_Exercise objective_
Please set down the line that contains "vp_counter : 0" and every line below it through the last, exactly as written, with no other lines.

_Data supplied_
Definition E2E_P01MapStatusToSM (CheckReturn : Z) (Status : E2E_P01CheckStatusType)
    (profileBehavior : bool) : E2E_PCheckStatusType :=
  if negb (CheckReturn =? E2E_E_OK) then E2E_P_ERROR
  else if profileBehavior then doE2E_P01MapStatusToSM_TRUE Status
  else doE2E_P01MapStatusToSM_FALSE Status.

(** ** Facts about a valid configuration *)

(** The members of a configuration object, at their widths. *)
Record typedP01 (c : E2E_P01ConfigType) : Prop := {
  tp_CounterOffset : is_u16 c.(CounterOffset);
  tp_CRCOffset : is_u16 c.(CRCOffset);
  tp_DataID : is_u16 c.(DataID);
  tp_DataIDNibbleOffset : is_u16 c.(DataIDNibbleOffset);
  tp_DataLength : is_u16 c.(DataLength);
  tp_MaxDeltaCounterInit : is_u8 c.(MaxDeltaCounterInit);
  tp_MaxNoNewOrRepeatedData : is_u8 c.(MaxNoNewOrRepeatedData);
  tp_SyncCounterInit : is_u8 c.(SyncCounterInit)
}.

(** What [checkConfigP01] does not check: in nibble mode the nibble of the data
    identifier has its own place inside the data. *)
Definition nibble_placed (c : E2E_P01ConfigType) : bool :=
  negb (is_nibble c.(DataIDMode))
  || ((c.(DataIDNibbleOffset) / 8 <? c.(DataLength) / 8)
      && negb (c.(DataIDNibbleOffset) / 8 =? c.(CRCOffset) / 8)
      && negb ((c.(DataIDNibbleOffset) / 8 =? c.(CounterOffset) / 8)
               && eqb (c.(DataIDNibbleOffset) mod 8 =? 0) (c.(CounterOffset) mod 8 =? 0))).

(** The data identifier as the CRC covers it. *)
Definition id_bytes (c : E2E_P01ConfigType) (counter : Z) : list Z :=
  let lo := u8 c.(DataID) in
  let hi := u8 (Z.shiftr c.(DataID) 8) in
  match c.(DataIDMode) with
  | E2E_P01_DATAID_BOTH => [lo; hi]
  | E2E_P01_DATAID_LOW => [lo]
  | E2E_P01_DATAID_NIBBLE => [lo; 0]
  | E2E_P01_DATAID_ALT => [if counter mod 2 =? 0 then lo else hi]
  end.

(** *** Nibbles *)
Definition get_nibble (low : bool) (b : Z) : Z :=
  if low then Z.land b 0x0F else Z.land (Z.shiftr b 4) 0x0F.

Definition put_nibble (low : bool) (b v : Z) : Z :=
  if low then Z.lor (Z.land b 0xF0) (Z.land v 0x0F)
  else Z.lor (Z.land b 0x0F) (Z.land (Z.shiftl v 4) 0xF0).

Lemma put_nibble_check :
  all_bytes (fun b => all_bytes (fun v => (16 <=? v) ||
    forallb (fun low => (get_nibble low (put_nibble low b v) =? v)
      && (get_nibble (negb low) (put_nibble low b v) =? get_nibble (negb low) b)
      && (0 <=? put_nibble low b v) && (put_nibble low b v <? 256)) [true; false])) = true.
Proof. vm_compute; reflexivity. Qed.

Lemma put_nibble_spec low b v :
  is_u8 b -> 0 <= v < 16 ->
  get_nibble low (put_nibble low b v) = v /\
  get_nibble (negb low) (put_nibble low b v) = get_nibble (negb low) b /\
  is_u8 (put_nibble low b v).
Proof.
  intros Hb Hv; pose proof (all_bytes_spec _ _ put_nibble_check Hb) as H.
  assert (Hv8 : is_u8 v) by in_range.
  pose proof (all_bytes_spec _ _ H Hv8) as H'; cbv beta in H'.
  rewrite (proj2 (Z.leb_gt 16 v)), orb_false_l in H' by lia.
  cbn [forallb] in H'; rewrite !andb_true_iff, !Z.eqb_eq, Z.leb_le, Z.ltb_lt in H'.
  unfold in_width; destruct low; cbn [negb] in *; destruct_and!; repeat split; lia.
Qed.

Lemma nibble_shift id :
  is_u16 id -> Z.shiftr id 8 < 16 ->
  u8 (Z.land (Z.shiftr id 8) 0x0F) = Z.land (Z.shiftr id 8) 0x0F /\
  u8 (Z.land (Z.shiftr id 4) 0xF0) = Z.land (Z.shiftl (Z.shiftr id 8) 4) 0xF0.
Proof.
  intros Hid Hn; unfold u8; split.
  - apply Z.mod_small, (in_width_land_r 8); [lia | done].
  - rewrite Z.mod_small by (apply (in_width_land_r 8); [lia | done]).
    bitwise i Hi. destruct (Z.lt_ge_cases i 4).
    + replace (Z.testbit 240 i) with false
        by (assert (i = 0 \/ i = 1 \/ i = 2 \/ i = 3) as [-> | [-> | [-> | ->]]] by lia; done).
      by rewrite !andb_false_r.
    + rewrite Z.shiftr_spec by lia. do 2 f_equal; lia.
Qed.

Section Profile1Facts.
Context `{CRC : CrcLib}.

Record validP01 (c : E2E_P01ConfigType) : Prop := {
  vp_length : 0 <= c.(DataLength) / 8 <= 30;
  vp_crc : 0 <= c.(CRCOffset) / 8 < c.(DataLength) / 8;
  vp_counter : 0 <= c.(CounterOffset) / 8 < c.(DataLength) / 8;
  vp_apart : c.(CRCOffset) / 8 <> c.(CounterOffset) / 8;
  vp_crc8 : c.(CRCOffset) = 8 * (c.(CRCOffset) / 8);
  vp_nibble_id : is_nibble c.(DataIDMode) = true -> 0 <= Z.shiftr c.(DataID) 8 < 16
}.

_Solved problem_
  vp_counter : 0 <= c.(CounterOffset) / 8 < c.(DataLength) / 8;
  vp_apart : c.(CRCOffset) / 8 <> c.(CounterOffset) / 8;
  vp_crc8 : c.(CRCOffset) = 8 * (c.(CRCOffset) / 8);
  vp_nibble_id : is_nibble c.(DataIDMode) = true -> 0 <= Z.shiftr c.(DataID) 8 < 16
}.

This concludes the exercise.